▶ _EXERCISE OBJECTIVE_
Without changing a single character, write out every record below.

▶ _PROVIDED DATA_
(** * GT8004 SDK: request logging middleware and batching transport

    A shallow embedding of [gt8004/middleware/fastapi.py] (tool-name
    extraction and [GT8004Middleware.dispatch]) and of the batching transport
    the middleware logs into, with the properties the specification states
    about them.

    Conventions.
    - A Python [str] is a [string]: the sequence of bytes of its UTF-8
      encoding.  The only character the code inspects is the slash, an ASCII
      byte that never occurs inside a multi-byte sequence, so [rstrip] and
      [split] act on the bytes as they act on the code points.
    - A Python value is a [pyval]; [None] is [PyNone].
    - A Python computation that can raise is a [result]: [Ok v] when it returns
      [v], [Raise e] when the exception [e] leaves it.  [try_except] is the
      [try: ... except (E1, E2, ...): pass] statement. *)

From Stdlib Require Import ZArith NArith QArith List String Ascii Bool Lia Lqa.
From Stdlib Require Strings.Byte.
From Stdlib Require Import DecimalString.
Import ListNotations.

Open Scope string_scope.
Open Scope list_scope.

Set Warnings "-register-all".

(* ================================================================= *)
(** ** Python values, exceptions and the operations the code uses *)

Module Py.

(** The exception classes that occur in the modelled code.  [OtherError] is
    any other subclass of [Exception]; [CancelledError], [KeyboardInterrupt]
    and [OtherBaseException] derive from [BaseException] only. *)
Inductive exn : Type :=
| JSONDecodeError
| TypeError
| AttributeError
| ValueError
| RecursionError
| TransportError
| ConfigError
| ValidationError
| OtherError (name : string)
| CancelledError
| KeyboardInterrupt
| OtherBaseException (name : string).

Definition exn_eqb (a b : exn) : bool :=
  match a, b with
  | JSONDecodeError, JSONDecodeError => true
  | TypeError, TypeError => true
  | AttributeError, AttributeError => true
  | TransportError, TransportError => true
  | ConfigError, ConfigError => true
  | ValidationError, ValidationError => true
  | ValueError, ValueError => true
  | RecursionError, RecursionError => true
  | CancelledError, CancelledError => true
  | KeyboardInterrupt, KeyboardInterrupt => true
  | OtherError x, OtherError y => String.eqb x y
  | OtherBaseException x, OtherBaseException y => String.eqb x y
  | _, _ => false
  end.

(** [isinstance(e, Exception)]: what an [except Exception] clause catches. *)
Definition is_exception (e : exn) : bool :=
  match e with
  | CancelledError | KeyboardInterrupt | OtherBaseException _ => false
  | _ => true
  end.

Inductive result (A : Type) : Type :=
| Ok (a : A)
| Raise (e : exn).

Arguments Ok {A} a.
Arguments Raise {A} e.

Definition bind {A B : Type} (m : result A) (k : A -> result B) : result B :=
  match m with
  | Ok a => k a
  | Raise e => Raise e
  end.

(** [try: body  except (handled...): pass] followed by [rest].  The body either
    executes a [return v] ([Ok (Some v)]), runs to its end ([Ok None]) or
    raises.  A listed exception is swallowed and control falls through to
    [rest], as it does when the body runs to its end; any other exception
    propagates. *)
Definition try_except {A : Type} (body : result (option A))
    (handled : list exn) (rest : result A) : result A :=
  match body with
  | Ok (Some a) => Ok a
  | Ok None => rest
  | Raise e => if existsb (exn_eqb e) handled then rest else Raise e
  end.

Definition returns {A : Type} (m : result A) : Prop := exists a, m = Ok a.

(** A Python float read from a decimal literal: the double nearest to
    [(-1)^neg * digits * 10^exp10], or one of the three constants that
    [json.loads] accepts besides. *)
Inductive pyfloat : Type :=
| FDec (neg : bool) (digits : N) (exp10 : Z)
| FInf (neg : bool)
| FNaN.

Inductive pyval : Type :=
| PyNone
| PyBool (b : bool)
| PyInt (z : Z)
| PyFloat (f : pyfloat)
| PyStr (s : string)
| PyList (l : list pyval)
| PyDict (d : list (string * pyval)).

(** A decimal [digits * 10^exp10] rounds to the double zero exactly when it is
    at most half the least subnormal, [2^-1075] (a tie rounds to even, which
    is zero). *)
Definition float_is_zero (f : pyfloat) : bool :=
  match f with
  | FDec _ digits exp10 =>
      let m := Z.of_N digits in
      (m =? 0)%Z
      || ((exp10 <? 0)%Z && (m * 2 ^ 1075 <=? 10 ^ (- exp10))%Z)
  | FInf _ => false
  | FNaN => false
  end.

(** Truth value of an object, as [if skill:] tests it. *)
Definition truthy (v : pyval) : bool :=
  match v with
  | PyNone => false
  | PyBool b => b
  | PyInt z => negb (z =? 0)%Z
  | PyFloat f => negb (float_is_zero f)
  | PyStr s => negb (String.eqb s "")
  | PyList l => match l with [] => false | _ :: _ => true end
  | PyDict d => match d with [] => false | _ :: _ => true end
  end.

(** Dictionaries built by [json.loads] have string keys; a key occurs once
    ([dict_set] replaces), in insertion order. *)
Fixpoint dict_get (d : list (string * pyval)) (key : string) : option pyval :=
  match d with
  | [] => None
  | (k, v) :: d' => if String.eqb k key then Some v else dict_get d' key
  end.

Fixpoint dict_set (d : list (string * pyval)) (key : string) (v : pyval)
  : list (string * pyval) :=
  match d with
  | [] => [(key, v)]
  | (k, w) :: d' =>
      if String.eqb k key then (k, v) :: d' else (k, w) :: dict_set d' key v
  end.

(** [obj.get(key, default)]: only a [dict] has the attribute [get]. *)
Definition py_get (obj : pyval) (key : string) (default : pyval)
  : result pyval :=
  match obj with
  | PyDict d =>
      match dict_get d key with
      | Some v => Ok v
      | None => Ok default
      end
  | _ => Raise AttributeError
  end.

(** [v == s] for a string literal [s]. *)
Definition py_eq_str (v : pyval) (s : string) : bool :=
  match v with
  | PyStr t => String.eqb t s
  | _ => false
  end.

(** The value is a [str] or [None]. *)
Definition is_opt_str (v : pyval) : bool :=
  match v with
  | PyNone | PyStr _ => true
  | _ => false
  end.

End Py.

Import Py.

Notation "x <- m ;; k" := (bind m (fun x => k))
  (at level 61, m at next level, right associativity).

(* ================================================================= *)
(** ** The string methods [rstrip] and [split] *)

Module Str.

Fixpoint mem (c : ascii) (chars : string) : bool :=
  match chars with
  | EmptyString => false
  | String a rest => Ascii.eqb a c || mem c rest
  end.

Definition is_empty (s : string) : bool :=
  match s with
  | EmptyString => true
  | String _ _ => false
  end.

(** [s.rstrip(chars)]: drop the longest suffix made of characters of
    [chars]. *)
Fixpoint rstrip (chars : string) (s : string) : string :=
  match s with
  | EmptyString => EmptyString
  | String a rest =>
      let r := rstrip chars rest in
      if mem a chars && is_empty r then EmptyString else String a r
  end.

▶ _REPLY_
(** * GT8004 SDK: request logging middleware and batching transport

    A shallow embedding of [gt8004/middleware/fastapi.py] (tool-name
    extraction and [GT8004Middleware.dispatch]) and of the batching transport
    the middleware logs into, with the properties the specification states
    about them.

    Conventions.
    - A Python [str] is a [string]: the sequence of bytes of its UTF-8
      encoding.  The only character the code inspects is the slash, an ASCII
      byte that never occurs inside a multi-byte sequence, so [rstrip] and
      [split] act on the bytes as they act on the code points.
    - A Python value is a [pyval]; [None] is [PyNone].
    - A Python computation that can raise is a [result]: [Ok v] when it returns
      [v], [Raise e] when the exception [e] leaves it.  [try_except] is the
      [try: ... except (E1, E2, ...): pass] statement. *)

From Stdlib Require Import ZArith NArith QArith List String Ascii Bool Lia Lqa.
From Stdlib Require Strings.Byte.
From Stdlib Require Import DecimalString.
Import ListNotations.

Open Scope string_scope.
Open Scope list_scope.

Set Warnings "-register-all".

(* ================================================================= *)
(** ** Python values, exceptions and the operations the code uses *)

Module Py.

(** The exception classes that occur in the modelled code.  [OtherError] is
    any other subclass of [Exception]; [CancelledError], [KeyboardInterrupt]
    and [OtherBaseException] derive from [BaseException] only. *)
Inductive exn : Type :=
| JSONDecodeError
| TypeError
| AttributeError
| ValueError
| RecursionError
| TransportError
| ConfigError
| ValidationError
| OtherError (name : string)
| CancelledError
| KeyboardInterrupt
| OtherBaseException (name : string).

Definition exn_eqb (a b : exn) : bool :=
  match a, b with
  | JSONDecodeError, JSONDecodeError => true
  | TypeError, TypeError => true
  | AttributeError, AttributeError => true
  | TransportError, TransportError => true
  | ConfigError, ConfigError => true
  | ValidationError, ValidationError => true
  | ValueError, ValueError => true
  | RecursionError, RecursionError => true
  | CancelledError, CancelledError => true
  | KeyboardInterrupt, KeyboardInterrupt => true
  | OtherError x, OtherError y => String.eqb x y
  | OtherBaseException x, OtherBaseException y => String.eqb x y
  | _, _ => false
  end.

(** [isinstance(e, Exception)]: what an [except Exception] clause catches. *)
Definition is_exception (e : exn) : bool :=
  match e with
  | CancelledError | KeyboardInterrupt | OtherBaseException _ => false
  | _ => true
  end.

Inductive result (A : Type) : Type :=
| Ok (a : A)
| Raise (e : exn).

Arguments Ok {A} a.
Arguments Raise {A} e.

Definition bind {A B : Type} (m : result A) (k : A -> result B) : result B :=
  match m with
  | Ok a => k a
  | Raise e => Raise e
  end.

(** [try: body  except (handled...): pass] followed by [rest].  The body either
    executes a [return v] ([Ok (Some v)]), runs to its end ([Ok None]) or
    raises.  A listed exception is swallowed and control falls through to
    [rest], as it does when the body runs to its end; any other exception
    propagates. *)
Definition try_except {A : Type} (body : result (option A))
    (handled : list exn) (rest : result A) : result A :=
  match body with
  | Ok (Some a) => Ok a
  | Ok None => rest
  | Raise e => if existsb (exn_eqb e) handled then rest else Raise e
  end.

Definition returns {A : Type} (m : result A) : Prop := exists a, m = Ok a.

(** A Python float read from a decimal literal: the double nearest to
    [(-1)^neg * digits * 10^exp10], or one of the three constants that
    [json.loads] accepts besides. *)
Inductive pyfloat : Type :=
| FDec (neg : bool) (digits : N) (exp10 : Z)
| FInf (neg : bool)
| FNaN.

Inductive pyval : Type :=
| PyNone
| PyBool (b : bool)
| PyInt (z : Z)
| PyFloat (f : pyfloat)
| PyStr (s : string)
| PyList (l : list pyval)
| PyDict (d : list (string * pyval)).

(** A decimal [digits * 10^exp10] rounds to the double zero exactly when it is
    at most half the least subnormal, [2^-1075] (a tie rounds to even, which
    is zero). *)
Definition float_is_zero (f : pyfloat) : bool :=
  match f with
  | FDec _ digits exp10 =>
      let m := Z.of_N digits in
      (m =? 0)%Z
      || ((exp10 <? 0)%Z && (m * 2 ^ 1075 <=? 10 ^ (- exp10))%Z)
  | FInf _ => false
  | FNaN => false
  end.

(** Truth value of an object, as [if skill:] tests it. *)
Definition truthy (v : pyval) : bool :=
  match v with
  | PyNone => false
  | PyBool b => b
  | PyInt z => negb (z =? 0)%Z
  | PyFloat f => negb (float_is_zero f)
  | PyStr s => negb (String.eqb s "")
  | PyList l => match l with [] => false | _ :: _ => true end
  | PyDict d => match d with [] => false | _ :: _ => true end
  end.

(** Dictionaries built by [json.loads] have string keys; a key occurs once
    ([dict_set] replaces), in insertion order. *)
Fixpoint dict_get (d : list (string * pyval)) (key : string) : option pyval :=
  match d with
  | [] => None
  | (k, v) :: d' => if String.eqb k key then Some v else dict_get d' key
  end.

Fixpoint dict_set (d : list (string * pyval)) (key : string) (v : pyval)
  : list (string * pyval) :=
  match d with
  | [] => [(key, v)]
  | (k, w) :: d' =>
      if String.eqb k key then (k, v) :: d' else (k, w) :: dict_set d' key v
  end.

(** [obj.get(key, default)]: only a [dict] has the attribute [get]. *)
Definition py_get (obj : pyval) (key : string) (default : pyval)
  : result pyval :=
  match obj with
  | PyDict d =>
      match dict_get d key with
      | Some v => Ok v
      | None => Ok default
      end
  | _ => Raise AttributeError
  end.

(** [v == s] for a string literal [s]. *)
Definition py_eq_str (v : pyval) (s : string) : bool :=
  match v with
  | PyStr t => String.eqb t s
  | _ => false
  end.

(** The value is a [str] or [None]. *)
Definition is_opt_str (v : pyval) : bool :=
  match v with
  | PyNone | PyStr _ => true
  | _ => false
  end.

End Py.

Import Py.

Notation "x <- m ;; k" := (bind m (fun x => k))
  (at level 61, m at next level, right associativity).

(* ================================================================= *)
(** ** The string methods [rstrip] and [split] *)

Module Str.

Fixpoint mem (c : ascii) (chars : string) : bool :=
  match chars with
  | EmptyString => false
  | String a rest => Ascii.eqb a c || mem c rest
  end.

Definition is_empty (s : string) : bool :=
  match s with
  | EmptyString => true
  | String _ _ => false
  end.

(** [s.rstrip(chars)]: drop the longest suffix made of characters of
    [chars]. *)
Fixpoint rstrip (chars : string) (s : string) : string :=
  match s with
  | EmptyString => EmptyString
  | String a rest =>
      let r := rstrip chars rest in
      if mem a chars && is_empty r then EmptyString else String a r
  end.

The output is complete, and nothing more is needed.